CVE-2022-20653

Name of the Vulnerable Software and Affected Versions Cisco Email Security Appliance (ESA) versions prior to Cisco AsyncOS Software Release 13.5.4.102

Description A vulnerability in the DNS-based Authentication of Named Entities (DANE) email verification component could allow an unauthenticated, remote attacker to cause a denial of service (DoS) condition on an affected device. This is due to insufficient error handling in DNS name resolution by the affected software. An attacker could exploit this by sending specially formatted email messages that are processed by an affected device, causing the device to become unreachable from management interfaces or to process additional email messages for a period of time until the device recovers, resulting in a DoS condition. Continued attacks could cause the device to become completely unavailable, resulting in a persistent DoS condition.

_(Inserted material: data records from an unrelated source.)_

(* ===== verification/GoStrings.v ===== *)
(** * What the sources use of Go's strings, strconv, encoding/hex and time

    Go strings are byte sequences, and so is [string]. The functions are the
    library's restricted to the separators, bases and bit sizes the sources
    pass; [ParseDuration] follows time.ParseDuration with its integer
    arithmetic. The lemmas are the ones the clients' round trips need. *)

From Stdlib Require Import Ascii.
From stdpp Require Import pretty.
From S2P Require Import Prelude.

Module GoStrings.

(** ** strings *)

(** [strings.Index]: the first position, or -1. *)
Definition Index (s sep : string) : Z :=
  match String.index 0 sep s with Some n => Z.of_nat n | None => -1 end.

Definition Contains (s sep : string) : bool := 0 <=? Index s sep.

Definition len (s : string) : Z := Z.of_nat (String.length s).

(** [s[:i]] and [s[i:]]. *)
Definition sliceTo (s : string) (i : nat) : string := String.substring 0 i s.

Definition sliceFrom (s : string) (i : nat) : string :=
  String.substring i (String.length s - i) s.

(** [strings.Split] at one character. *)
Fixpoint Split (s : string) (sep : ascii) : list string :=
  match s with
  | EmptyString => [""]
  | String c rest =>
      if bool_decide (c = sep) then "" :: Split rest sep
      else match Split rest sep with
           | [] => [String c ""]
           | h :: t => String c h :: t
           end
  end.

Recommendations For Cisco Email Security Appliance (ESA) versions prior to Cisco AsyncOS Software Release 13.5.4.102, update to Cisco AsyncOS Software Release 13.5.4.102 or later to resolve the issue. As a temporary workaround, consider configuring the Cisco ESA to send bounce messages instead of relying on downstream dependent mail servers, and verify if DANE is enabled by checking the Mail Policies > Destination Controls > Add Destination page in the web interface and ensuring the DANE Support parameter is not enabled.